При анализе материалов, собранных в рамках этого проекта, и родилась идея настоящего издания. Основной акцент на памяти о событиях крестьянских восстаний именно в Западной Сибири и Тамбовской губернии был сохранен, но для задания более широкого контекста нам показалось уместным включить в книгу и главы, исследующие память о схожих по многим параметрам выступлениях (семеновцев в трансграничных регионах, Казымском восстании), а также уделить внимание общим тенденциям формирования мемориальной культуры. Несколько иной фактический материал и исследовательская оптика этих глав позволяют прояснить многие процессы, которые характерны для памяти о крестьянских восстаниях. Кроме того, благодаря этим главам память о восстаниях встраивается в более широкий контекст культурной политики и политики памяти.
Для исследователя памяти крестьянские восстания представляют весьма необычный материал. Коротко говоря, в условиях устанавливающегося советского строя уже в начале 1920‐х и социальная коммуникация, и культурная память отражали односторонний и очень специфический образ восстаний – образ, заданный победившей в Гражданской войне стороной и активно внедряемый через разнообразные государственные и партийные институты. Этот образ – представления восстаний как кулацко-эсеровских мятежей – был в большей степени продуктом внутренней эволюции большевистской идеологии, чем результатом консенсуса среди жителей регионов, где происходили события. Формирование именно таких рамок и особенностей памяти о восстаниях – результат действия нескольких факторов.
Первый из них – это специфическая культура памяти, характерная для неграмотного в своей массе крестьянства. Эта память опиралась на устную традицию: даже умевшие читать и писать крестьяне редко создавали воспоминания, предпочитая рассказывать свои истории «на печи» (как часто выражаются их современные потомки, вспоминая о процессе общения с бабушками и дедушками). Устные воспоминания касались в основном истории семьи, деревни, редко затрагивая политические вопросы. И исследователи, и наши респонденты отмечают избирательность сюжетов и намеренное замалчивание политических тем. Другие характерные для крестьян вернакулярные формы культурной памяти (песни, заговоры и т. п.) либо не смогли зафиксировать вспышку сопротивления, либо были маргинализированы и вытеснены из массового употребления в условиях активной культурной политики советской власти и невиданного прежде административно-репрессивного давления в послереволюционные десятилетия.

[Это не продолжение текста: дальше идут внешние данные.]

Lemma rep_handle dead now l live m e :
  rep dead now l live m → e ∈ live → timers_ l !! callback e = Some (Some (handle e)).
Proof. intros H He. apply (rep_timers _ _ _ _ _ H). eauto. Qed.

Lemma rep_none dead now l live m t : rep dead now l live m → m !! t = None ↔ timers_ l !! t = None.
Proof.
  intros H. pose proof (rep_idle _ _ _ _ _ H t) as Hi.
  pose proof (rep_timers _ _ _ _ _ H t) as Ht. pose proof (rep_deadline _ _ _ _ _ H t) as Hd.
  destruct (m !! t) as [[d|]|] eqn:E, (timers_ l !! t) as [[h|]|] eqn:E'; try done.
  - destruct (proj1 (Hd d) eq_refl) as (e & He & _ & Hc). subst t.
    rewrite (rep_handle _ _ _ _ _ _ H He) in E'. done.
  - naive_solver.
  - destruct (proj1 (Ht h) eq_refl) as (e & He & _ & Hc).
    assert (None = Some (Some (expiry e))) by (apply Hd; eauto). done.
  - naive_solver.
Qed.

Lemma rep_unique dead now l live m e e' :
  rep dead now l live m → e ∈ live → e' ∈ live → callback e = callback e' → e = e'.
Proof.
  intros H He He' Hc. pose proof (rep_handle _ _ _ _ _ _ H He) as Hh.
  rewrite Hc, (rep_handle _ _ _ _ _ _ H He') in Hh. injection Hh as Hh.
  apply (handle_inj _ _ _ (rep_nodup _ _ _ _ _ H)); [| |done];
    rewrite (rep_list _ _ _ _ _ H); apply elem_of_app; by right.
Qed.

Lemma StronglySorted_snoc (zs : list Z) z :
  StronglySorted Z.le zs → Forall (λ x, x ≤ z) zs → StronglySorted Z.le (zs ++ [z]).
Proof.
  induction 1 as [|x zs Hs IH Hx]; intros Hz; simpl; [by repeat constructor|].
  apply Forall_cons in Hz as [? Hz]. constructor; [by apply IH|]. apply Forall_app. by split; [|constructor].
Qed.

Ситуация противостояния правительству создавала определенную внедеревенскую и внесемейную общность, однако главными выразителями ее идей становились не крестьяне, а эсеровские или иные активисты. Сохранилось несколько программ восставших, множество воззваний, приказов, обращений16. За отдельными исключениями, все они написаны профессиональными революционерами (хотя многие из них были крестьянского происхождения). Уже после подавления основной массы восстаний за рубежом было записано несколько воспоминаний их участников – обычно эсеров. Отражают ли эти произведения видение целей восстания основной массы его участников – большой и до сих пор дискуссионный вопрос17. С точки зрения исследователя памяти, однако, более существенным представляется вопрос распространения и известности подобного рода литературы уже после подавления восстания, ее возможности стать символическим медиатором для социальной памяти. И здесь ответ очевиден: практически все повстанческие листовки и обращения были изъяты силами большевиков или уничтожены самими крестьянами из соображений безопасности после подавления восстаний18. О доступности эмигрантских газет в советском селе не стоит и говорить.

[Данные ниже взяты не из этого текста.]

(** Without calls, only the timers of the list move. *)
Lemma run_calls_other events s fired l' :
  Forall (λ e, passive (snd e)) events →
  TimerList.run (reaction owned others) events (timer_list s) = (Ok fired, l') →
  ∃ acts s', run_calls owned others (prod_map id Other <$> events) s = (Ok acts, s') ∧ timer_list s' = l'.
Proof.
  intros Hp. revert s fired. induction Hp as [|[now ev] events Hev _ IH]; intros s fired Hrun;
    cbn [TimerList.run] in Hrun.
  { exists [], s. by injection Hrun as _ <-. }
  apply st_bind_inv in Hrun as (f & l1 & Hs & Hrun). apply st_bind_inv in Hrun as (more & l2 & Hr & Hrun).
  injection Hrun as _ <-.
  assert (∃ acts s1, call_step owned others now (Other ev) s = (Ok acts, s1) ∧ timer_list s1 = l1)
    as (a1 & s1 & H1 & <-).
  { destruct ev; [done| |]; unfold call_step, st_bind, st_get, on_list;
      rewrite Hs, on_timeouts_spec; by eexists _, _. }
  destruct (IH s1 more Hr) as (a2 & s2 & H2 & <-). eexists _, s2. split; [|done].
  cbn [fmap list_fmap prod_map fst snd id run_calls].
  by rewrite (st_bind_ok _ _ _ _ _ H1), (st_bind_ok _ _ _ _ _ H2).
Qed.

Lemma timed_other duration now (events : list (Z * event)) :
  timed duration now events → timed duration now (prod_map id Other <$> events).
Proof. revert now. induction events as [|[now' ev] events IH]; intros now; simpl; [done|]. naive_solver. Qed.

Definition no_calls (duration : Z) : Calls := {| timer_list := make duration; frames_ := ∅ |}.

Lemma no_calls_sim duration now : sim duration now (no_calls duration) ∅.
Proof.
  split; [apply (empty_inv others)|].
  unfold calls_of. by rewrite (map_filter_empty (M := gmap Z)), !fmap_empty. Qed.

End simulation.

(** Two calls: the operation of the first completes in time, that of the second is
    cancelled; the callback of timer -1, which is not a call, constructs timer -2. *)
Definition example_owned (t : Z) : bool := 0 <=? t.

Definition example_others (t : Z) : list cmd := if t =? -1 then [Construct (-2)] else [].

Definition example_calls : list (Z * call_event) :=
  [(0, Run 1); (1, Other (Call (Construct (-1)))); (2, Run 2); (3, Completed 1 None); (12, Other Expire);
   (12, Other Handle); (12, Other Expire); (12, Other Handle); (13, Other Expire); (13, Other Handle); (14, Completed 2 (Some operation_canceled))].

Второй фактор – это жесткая рамка памяти о восстаниях, сформированная большевиками сразу после подавления выступлений. Новая власть быстро установила контроль за издательским делом, введя систему цензуры и не допуская публикаций, идеологически несовместимых с режимом19. Такими в любом случае считались бы любые сочинения, не вписывающиеся в сформулированную в основных чертах уже в 1920‐х схему объяснения крестьянских восстаний как кулацко-эсеровских мятежей против советской власти20. Эта трактовка закрепилась в большевистском дискурсе и уже в 1930‐х была окончательно канонизирована в «Кратком курсе истории ВКП(б)» И. В. Сталина, откуда перешла во все школьные учебники страны.

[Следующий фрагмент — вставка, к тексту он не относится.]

Inductive timed_run (duration : Z) :
    Plan → list (Z * system_event E) → list E → list A → Plan → Prop :=
  | timed_done p : timed_run duration p [] [] [] p
  | timed_next p now ev events seen acts p1 more acts' p' :
      timed_step duration now p ev seen acts p1 → timed_run duration p1 events more acts' p' →
      timed_run duration p ((now, ev) :: events) (seen ++ more) (acts ++ acts') p'.
End system.

(** ** What a client promises *)

Definition view (m : gmap Z (option Z)) : gmap Z bool := (λ o, bool_decide (is_Some o)) <$> m.

(** The effect of a call on the Timers that exist *)
Definition view_cmd (v : gmap Z bool) (c : cmd) : gmap Z bool :=
  match c with
  | Construct t => match v !! t with None => <[t := true]> v | Some _ => v end
  | Update _ => v
  | Destroy t => delete t v
  end.

(** Its effect on one Timer *)
Definition slot_cmd (o : option bool) (c : cmd) : option bool :=
  match c with
  | Construct _ => Some (default true o)
  | Update _ => o
  | Destroy _ => None
  end.

(** The calls are for the Timer [n], which they turn from [t] into [t']. *)
Definition sets_slot (n : Z) (t : option bool) (cs : list cmd) (t' : option bool) : Prop :=
  Forall (λ c, target c = n) cs ∧ foldl slot_cmd t cs = t'.

Lemma sets_slot_nil n t : sets_slot n t [] t.
Proof. done. Qed.

Lemma sets_slot_app n t cs t1 cs' t2 :
  sets_slot n t cs t1 → sets_slot n t1 cs' t2 → sets_slot n t (cs ++ cs') t2.
Proof. intros [H1 <-] [H2 <-]. split; [by apply Forall_app|]. apply foldl_app. Qed.

Lemma view_cmds_at n cs v t :
  sets_slot n (v !! n) cs t → foldl view_cmd v cs = partial_alter (λ _, t) n v.
Proof.
  intros [Hcs <-]. revert v. induction Hcs as [|c cs <- _ IH]; intros v; simpl.
  { symmetry. apply partial_alter_self. }
  rewrite IH. apply map_eq. intros t. destruct (decide (t = target c)) as [->|Hne].
  - rewrite !lookup_partial_alter_eq. f_equal. destruct c as [t|t|t]; simpl; [|done|by rewrite lookup_delete_eq].
    destruct (v !! t) as [b|] eqn:E; [by rewrite E|by rewrite lookup_insert_eq].
  - rewrite !lookup_partial_alter_ne by done. destruct c as [u|u|u]; simpl in *; [|done|by rewrite lookup_delete_ne].
    destruct (v !! u); [done|by rewrite lookup_insert_ne].
Qed.

(** ** The laws *)

Class TimerClientLaws `{Ops : TimerClient C A E} (good : C → Prop) : Prop := {
  timeout_is_timeout t : is_timeout (timeout_event t) = true;
  client_step_ok c ev :
    good c → is_timeout ev = false → client_enabled c ev →
    ∃ acts c', client_step ev c = (Ok acts, c') ∧ good c' ∧
      timers c' = foldl view_cmd (timers c) (timer_cmds acts);
  timeout_step_ok c t :
    good c → timers c !! t = Some true → may_fire c t →
    ∃ acts c', client_step (timeout_event t) c = (Ok acts, c') ∧ good c' ∧
      timer_cmds acts = fired_cmds (keeps c) t ∧
      timers c' = foldl view_cmd (<[t := false]> (timers c)) (fired_cmds (keeps c) t) ∧
      keeps c' = keeps c ∧ ∀ t', may_fire c t' → may_fire c' t';
}.

Lemma view_exec duration now m c : view (spec_exec duration now m c) = view_cmd (view m) c.
Proof.
  unfold view. destruct c as [t|t|t]; simpl.
  - rewrite lookup_fmap. destruct (m !! t) as [o|] eqn:E; simpl; [done|]. by rewrite fmap_insert.
  - destruct (m !! t) as [[d|]|] eqn:E; [|done..]. rewrite fmap_insert. apply insert_id.
    by rewrite lookup_fmap, E.
  - by rewrite fmap_delete.
Qed.

Lemma view_exec_all duration now cs m :
  view (spec_exec_all duration now cs m) = foldl view_cmd (view m) cs.
Proof.
  unfold spec_exec_all. revert m. induction cs as [|c cs IH]; intros m; [done|]. simpl. by rewrite IH, view_exec.
Qed.

Lemma view_pending m t : view m !! t = Some true ↔ ∃ d, m !! t = Some (Some d).
Proof.
  unfold view. rewrite lookup_fmap, fmap_Some. split.
  - intros ([d|] & Hm & Ht); [eauto|]. by rewrite bool_decide_false in Ht by (by intros []).
  - intros [d Hm]. exists (Some d). split; [done|]. by rewrite bool_decide_true.
Qed.

(** ** Simulation *)

Lemma run_events_app {S E A} (step : E → ST S (list A)) e1 e2 s a1 s1 a2 s2 :
  run_events step e1 s = (Ok a1, s1) → run_events step e2 s1 = (Ok a2, s2) →
  run_events step (e1 ++ e2) s = (Ok (a1 ++ a2), s2).
Proof.
  revert s a1. induction e1 as [|e e1 IH]; intros s a1 H1 H2; cbn [app run_events] in *.
  - by injection H1 as <- ->.
  - apply st_bind_inv in H1 as (a & s' & Hs & H1). apply st_bind_inv in H1 as (more & s'' & Hr & H1).
    injection H1 as <- <-. rewrite (st_bind_ok _ _ _ _ _ Hs), (st_bind_ok _ _ _ _ _ (IH _ _ Hr H2)).
    unfold st_ret. by rewrite (assoc_L (++)).
Qed.

Lemma enabled_events_app {S E A} (step : E → ST S (list A)) enabled e1 e2 s :
  enabled_events step enabled s (e1 ++ e2) ↔
  enabled_events step enabled s e1 ∧ enabled_events step enabled (foldl (λ s e, (step e s).2) s e1) e2.
Proof. revert s. induction e1 as [|e e1 IH]; intros s; simpl; [tauto|]. rewrite IH. tauto. Qed.

Lemma run_events_state {S E A} (step : E → ST S (list A)) es s acts s' :
  run_events step es s = (Ok acts, s') → foldl (λ s e, (step e s).2) s es = s'.
Proof.
  revert s acts. induction es as [|e es IH]; intros s acts; simpl; [by intros [= _ <-]|].
  intros (a & s1 & Hs & H1)%st_bind_inv. apply st_bind_inv in H1 as (more & s2 & Hr & H1).
  injection H1 as _ <-. rewrite Hs. by eapply IH.
Qed.

(** The list fires the timers that are due, each once. *)
Lemma fires_due P duration now e m fired m' :
  spec_fires (fired_cmds P) duration now e m fired m' →
  NoDup fired ∧ (∀ t, t ∈ fired ↔ ∃ d, m !! t = Some (Some d) ∧ d ≤ e) ∧
  (∀ t, t ∈ fired → m' !! t = if decide (t ∈ P) then Some None else None) ∧
  (∀ t, t ∉ fired → m' !! t = m !! t).
Proof.
  induction 1 as [m Hnone|m t d fired m' Hm Hd _ _ (Hnd & Hin & Hf & Hn)].
  { split_and!; [constructor| |by intros t ?%not_elem_of_nil|done].
    intros t. split; [by intros ?%not_elem_of_nil|]. intros (d & Ht & Hd). apply Hnone in Ht. lia. }
  set (m1 := spec_exec_all _ _ _ _) in *.
  assert (m1 !! t = if decide (t ∈ P) then Some None else None) as Ht.
  { unfold m1, fired_cmds. destruct (decide _); simpl; by simplify_map_eq. }
  assert (∀ t', t' ≠ t → m1 !! t' = m !! t') as Hother.
  { intros t' Hne. unfold m1, fired_cmds. destruct (decide _); simpl; by simplify_map_eq. }
  assert (t ∉ fired) as Hni. { intros (d' & Hl & _)%Hin. rewrite Ht in Hl. by destruct (decide _). }
  split_and!.
  - by constructor.
  - intros t'. rewrite elem_of_cons, Hin. destruct (decide (t' = t)) as [->|Hne]; [naive_solver|].
    rewrite Hother by done. naive_solver.
  - intros t' [->|Ht']%elem_of_cons; [by rewrite Hn|by apply Hf].
  - intros t' [Hne Hni']%not_elem_of_cons. by rewrite Hn, Hother.
Qed.

Section simulation.
Context `{Ops : TimerClient C A E} (good : C → Prop) {Laws : TimerClientLaws good}.

Record sim (duration now : Z) (s : System C) (m : gmap Z (option Z)) : Prop := {
  sim_timers : inv duration now (timer_list_ s) m;
  sim_client : good (client s);
  sim_view : timers (client s) = view m;
}.

Definition plan_of_system (s : System C) (m : gmap Z (option Z)) : Plan := plan_of (timer_list_ s) m.

(** The callbacks of the timers that fired *)
Lemma timeouts_run P duration now e m fired m' c :
  spec_fires (fired_cmds P) duration now e m fired m' →
  good c → timers c = view m → keeps c = P → Forall (may_fire c) fired →
  ∃ acts c', run_events client_step (timeout_event <$> fired) c = (Ok acts, c') ∧ good c' ∧
    timers c' = view m' ∧ keeps c' = P ∧ (∀ t, may_fire c t → may_fire c' t) ∧
    enabled_events client_step allowed c (timeout_event <$> fired).
Proof using Laws.
  intros Hf. revert c. induction Hf as [m|m t d fired m' Hm Hd _ _ IH]; intros c Hc Hv Hk Hfire.
  { exists [], c. by split_and!. }
  apply Forall_cons in Hfire as [Ht Hfire].
  assert (timers c !! t = Some true) as Htm by (rewrite Hv; apply view_pending; eauto).
  destruct (timeout_step_ok c t Hc Htm Ht) as (a1 & c1 & H1 & Hc1 & _ & Hv1 & Hk1 & Hmono).
  destruct (IH c1 Hc1) as (a2 & c2 & H2 & Hc2 & Hv2 & Hk2 & Hmono2 & Hen).
  { rewrite Hv1, view_exec_all, Hk, Hv. unfold view. by rewrite fmap_insert. }
  { congruence. }
  { eapply Forall_impl; [exact Hfire|auto]. }
  exists (a1 ++ a2), c2. cbn [fmap list_fmap run_events enabled_events]. rewrite H1. cbn [snd].
  rewrite (st_bind_ok _ _ _ _ _ H1), (st_bind_ok _ _ _ _ _ H2). split_and!; try done; [auto|].
  right. eauto.
Qed.

(** An event of the list either fires nothing, or runs the handler of a wait that ended. *)
Lemma spec_step_timed P duration now p ev fired p' :
  spec_step (fired_cmds P) duration now p ev fired p' → passive ev →
  plan_deadlines p' = plan_deadlines p ∧ fired = [] ∧
    timed_step duration now p (Timers ev) [] [] p' ∨
  ∃ e q, ev = Handle ∧ plan_ended p = e :: q ∧ plan_ended p' = q ∧
    rearmed (plan_deadlines p') (plan_wait p) (plan_wait p') ∧
    spec_fires (fired_cmds P) duration now e (plan_deadlines p) fired (plan_deadlines p').
Proof using Type.
  intros [p1 c|p1 w Hw Hle|p1 Hw|p1 Hq|p1 e q fired1 m w Hq Hf Hw] Hev; [done|left..|right].
  - split_and!; [done..|by apply timed_expires].
  - split_and!; [done..|by apply timed_not_due].
  - split_and!; [done..|by apply timed_idle].
  - by exists e, q.
Qed.

(** One event: its actions, and what the client saw of it *)
Lemma timers_step_sim duration now s m ev :
  sim duration now s m → 0 < duration → in_s 64 (now + duration) → passive ev →
  system_prompt s (now, Timers ev) →
  ∃ fired l' acts c' m' seen,
    step (fired_cmds (keeps (client s))) now ev (timer_list_ s) = (Ok fired, l') ∧
    let s' := {| client := c'; timer_list_ := l' |} in
    system_step (now, Timers ev) s = (Ok acts, s') ∧ sim duration now s' m' ∧
    run_events client_step seen (client s) = (Ok acts, c') ∧
    enabled_events client_step allowed (client s) seen ∧
    timed_step duration now (plan_of_system s m) (Timers ev) seen acts (plan_of_system s' m') ∧
    keeps c' = keeps (client s) ∧
    (∀ t, may_fire (client s) t → may_fire c' t) ∧
    (∀ t d, m' !! t = Some (Some d) → m !! t = Some (Some d)).
Proof using Laws.
  intros [Hinv Hc Hv] Hpos Hs Hev Hp. unfold plan_of_system in *.
  destruct (step_inv (fired_cmds (keeps (client s))) _ _ _ _ ev Hinv Hpos Hs) as (fired & l' & m' & H1 & Hinv' & Hsp).
  assert (∀ acts c', run_events client_step (timeout_event <$> fired) (client s) = (Ok acts, c') →
    system_step (now, Timers ev) s = (Ok acts, {| client := c'; timer_list_ := l' |})) as Hrun.
  { intros acts c' H2. destruct ev; [done|..]; unfold system_step, st_bind, st_get, on_timers, on_client;
      rewrite H1; simpl client; by rewrite H2. }
  exists fired, l'.
  destruct (spec_step_timed _ _ _ _ _ _ _ Hsp Hev) as [(Hm & -> & Hidle)|Hfires]; simpl in *; [subst m'|].
  - exists [], (client s), m, []. split; [done|]. split; [by apply Hrun|]. split; [by split|]. by split_and!.
  - destruct Hfires as (e & q & -> & Hq & Hq' & Hw & Hf).
    unfold system_prompt in Hp. cbn [fst snd] in Hp. rewrite H1 in Hp. cbn [fst] in Hp. simpl in *.
    destruct (timeouts_run _ _ _ _ _ _ _ _ Hf Hc Hv eq_refl Hp) as (acts & c' & H2 & Hc' & Hv' & Hk & Hm & Hen).
    destruct (fires_due _ _ _ _ _ _ _ Hf) as (Hnd & Hin & Hgone & Hkept).
    exists acts, c', m', (timeout_event <$> fired). split; [done|]. split; [by apply Hrun|]. split; [by split|].
    split_and!; try done.
    + unfold plan_of at 2. simpl timer_list_. rewrite Hq'. apply (timed_fires _ _ (plan_of _ m) e q); try done.
      intros t Ht. rewrite Hgone by done. destruct (decide _); auto.
    + intros t d Ht. destruct (decide (t ∈ fired)) as [Hi|Hi]; [|by rewrite <- Hkept].
      rewrite Hgone in Ht by done. by destruct (decide _).
Qed.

В этой ситуации память о восстаниях, сохранившаяся только на устном уровне, оказывалась под запретом. Участники и свидетели восстаний сами избегали этой темы. Сходным образом на десятилетия будет табуирована в деревне тема коллективизации и раскулачивания. Неудивительно, что многие прямые потомки восставших вспоминают лишь о том, что их родители не желали говорить о восстании.
В то же время советская культурная политика и политика памяти были направлены на маргинализацию восставших. Образ восстаний как локальных «кулацко-эсеровских» мятежей или «бандитских погромов» формировался через монументальную политику (многочисленные коллективные захоронения жертв «кулацких восстаний» в центрах сел и городов), прессу, систему начального образования, художественные романы (например, роман Н. Вирты «Одиночество»), постановки в театрах и т. п. За «правильной» интерпретацией восстаний следила не только цензура, но и система литературной и театральной критики.
Третьим фактором стало постепенное исчезновение деревенского и, более широко, негородского мира в том виде, в котором он более или менее устойчиво существовал на протяжении столетий. Процесс стремительной урбанизации играл существенную роль во многих обществах XX века, но Советская Россия стала одним из примеров наиболее радикальной и агрессивной модели трансформации аграрного мира и отказа от его наследия. Коллективизация и урбанизация способствовали миграции населения, нарушению связей между поколениями, стремительным изменениям идентичности многих людей. Бывшие крестьяне, а теперь «советские люди» переставали связывать свою историю с социально малопрестижной историей негородского, в том числе крестьянского, мира. Таким образом размывалась сама крестьянская идентичность и связи внутри крестьянских семей и сельских сообществ, которые могли бы быть носителями альтернативной памяти о восстании.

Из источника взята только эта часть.